Frontier is not a supercomputer like the others. Located at the Oak Ridge National Laboratory (Tennessee, USA), it deploys a dizzying computational architecture: more than 9,400 central processing units (CPUs) and 37,000 graphics processing units (GPUs) work together to perform a quintillion operations per second. A quintillion is a 1 followed by 18 zeros! This means that the computer can perform a billion billion mathematical operations every second.
Even if the comparison may seem irrelevant, it is interesting to imagine the power of this machine: Frontier is millions, even billions of times more powerful than a high-end PC intended for the general public.
To carry out these complex simulations, the researchers used a very special computer code called HACC (Hardware/Hybrid Accelerated Cosmology Code). The result of 15 years of development, it has just been optimized as part of a $1.8 billion government project, the Exascale Computing Project, led by the US Department of Energy.
200% Deposit Bonus up to €3,000 180% First Deposit Bonus up to $20,000With this exceptional computing power, the researchers have succeeded in simulating the entire Universe. Salman Habib, director of the Computational Sciences Division at Argonne National Laboratory explains: “To understand the Universe, we need to model both gravity and all the other physical processes, including hot gas, the formation of stars, black holes and galaxies“.
The simulation thus integrates the three fundamental components of the cosmos: ordinary matter, representing 5% of the Universe, dark matter (27%) whose influence is only detectable by its gravitational effects, and dark energy (68%) responsible for the accelerated expansion of the Universe. This modeling corresponds to observations from large telescopes such as the Rubin Observatory in Chile, allowing for the first time a direct confrontation between theory and observation.

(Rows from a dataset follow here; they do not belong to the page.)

Lemma points_range u : Forall unit_ok u -> Forall (fun p => 0 <= p < 1114112) (points u).
Proof.
  induction u as [| c u IH1 IH2] using units_ind2; intros Hu; [apply List.Forall_nil |].
  apply List.Forall_cons_iff in Hu as [Hc Hu]. specialize (IH1 Hu). unfold unit_ok in Hc. destruct u as [| d u].
  { apply List.Forall_cons; [lia | apply List.Forall_nil]. }
  cbn [points]. destruct (leading c && trailing d) eqn:E; [| apply List.Forall_cons; [lia | exact IH1]].
  unfold leading, trailing in E. zbool. apply List.Forall_cons; [lia |]. apply (IH2 d u eq_refl). by apply List.Forall_cons_iff in Hu as [_ Hu].
Qed.

Lemma scrub_scalar p : 0 <= p < 1114112 -> scalar (scrub_point p).
Proof.
  intros Hp. unfold scrub_point, scalar, REPLACEMENT. destruct (leading p || trailing p) eqn:E; [lia |].
  unfold leading, trailing in E. rewrite orb_false_iff, !andb_false_iff, !Z.leb_gt in E. lia.
Qed.

Lemma scrub_ok u : Forall unit_ok u -> text_ok (scrub u).
Proof.
  intros Hu. exists (scrub_point <$> points u). split; [| done]. apply Forall_fmap.
  eapply Forall_impl; [exact (points_range u Hu) |]. intros p Hp. by apply scrub_scalar.
Qed.

Lemma encode_scrub u : Forall unit_ok u -> encode (scrub u) = encode u.
Proof.
  intros Hu. unfold encode, scrub. rewrite points_unpoints.
  - rewrite <- list_fmap_compose. f_equal. apply map_ext. intros p. unfold compose, scrub_point.
    destruct (leading p || trailing p) eqn:E; [| done]. unfold utf8_point at 2. by rewrite E.
  - apply Forall_fmap. eapply Forall_impl; [exact (points_range u Hu) |]. intros p Hp. by apply scrub_scalar.
Qed.

(** Two texts have the same bytes where they differ in lone halves alone. *)
Lemma encode_same u v : Forall unit_ok u -> Forall unit_ok v -> encode u = encode v <-> scrub u = scrub v.
Proof.
  intros Hu Hv. rewrite <- (encode_scrub u Hu), <- (encode_scrub v Hv). split; [apply encode_inj; by apply scrub_ok | by intros ->].
Qed.

Lemma lit_ok s : text_ok (lit s).
Proof.
  unfold lit. induction (chars s) as [| c l IH]; [apply text_ok_nil |]. rewrite fmap_cons. apply text_ok_unit; [| done].
  pose proof (nat_ascii_bounded c). lia.
Qed.

Lemma lit_inj s t : lit s = lit t -> s = t.
Proof.
  intros E. apply chars_inj. revert E. unfold lit. generalize (chars t). induction (chars s) as [| a l IH]; intros [| b k] E; try done.
  rewrite !fmap_cons in E. injection E as Ea E. f_equal; [by apply nat_of_ascii_inj; lia | by apply IH].
Qed.
Lemma orNull_nullable {A} (read : option json -> option A) (write : A -> json) (P : A -> Prop) x :
  (forall a, P a -> read (Some (write a)) = Some a /\ write a <> JNull) -> if_some P x ->
  orNull read (Some (nullable write x)) = Some x.
Proof.
  intros H Hx. destruct x as [a |]; [| done]. destruct (H a Hx) as [Hr Hn]. cbn in *. destruct (write a) eqn:E; try done; cbn; by rewrite Hr.
Qed.

Lemma orNull_number x : if_some good_num x -> orNull isNumber (Some (nullable JNum x)) = Some x.
Proof. apply (orNull_nullable _ _ good_num). intros a Ha. by rewrite isNumber_good. Qed.

(** Unfold one reader: each guard answers the field it is given. *)
Ltac reading :=
  repeat (fields; cbn [isRecord isString isBoolean mbind option_bind]; rewrite ?isNumber_good by done;
          cbn [isRecord isString isBoolean mbind option_bind]).

Lemma parse_error_json e : error_good e -> parseError (Some (error_json e)) = Some e /\ error_json e <> JNull.
Proof. intros []. split; [| done]. unfold parseError, error_json. reading. by destruct e. Qed.

Lemma parse_low_json l : low_good l -> parseLowBalance (Some (low_json l)) = Some l /\ low_json l <> JNull.
Proof.
  intros (Hs & Hl & Hf). split; [| done]. unfold parseLowBalance, low_json. reading. unfold good_u64 in Hl, Hf.
  rewrite Hl. cbn [mbind option_bind]. rewrite Hf. by destruct l.
Qed.

Lemma parse_validator_json v : parseValidator (Some (validator_json v)) = Some v /\ validator_json v <> JNull.
Proof. split; [| done]. unfold parseValidator, validator_json. reading. by destruct v. Qed.

Lemma parse_round_json r : round_good r -> parseRound (Some (round_json r)) = Some r /\ round_json r <> JNull.
Proof.
  intros (? & ? & Hp & ? & ? & ? & ? & ? & ? & Hpot). split; [| done]. unfold parseRound, round_json. reading.
  unfold good_u64 in Hpot. rewrite Hpot. cbn [mbind option_bind]. rewrite Hp. cbn [mbind option_bind]. rewrite bool_decide_eq_true_2 by done.
  by destruct r.
Qed.

Lemma parse_reason_json r : isNotOpeningReason (Some (JStr (reason_text r))) = Some r /\ JStr (reason_text r) <> JNull.
Proof. by destruct r. Qed.

Lemma parse_keeper_json k : keeper_good k -> parseKeeper (keeper_json k) = Some k.
Proof.
  intros (? & ? & ? & ? & Hst & ? & He & Hw & Hl). unfold parseKeeper, keeper_json. reading.
  rewrite numbers_good by done. cbn [mbind option_bind]. rewrite (orNull_nullable _ _ error_good) by (done || apply parse_error_json).
  cbn [mbind option_bind]. rewrite orNull_number by done. cbn [mbind option_bind].
  rewrite (orNull_nullable _ _ low_good) by (done || apply parse_low_json). cbn [mbind option_bind].
  rewrite (orNull_nullable _ _ (fun _ => True)); [by destruct k | intros r _; apply parse_reason_json | by destruct (notOpeningRounds k)].
Qed.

The results of Frontier could notably shed light on one of the greatest enigmas of modern cosmology: the nature of dark matter and its role in the formation of galactic structures. By allowing the exploration of complex cosmological scenarios on time scales of several billion years, Frontier is now the perfect tool to decipher the laws that govern our Universe, from the infinitely small to the infinitely large.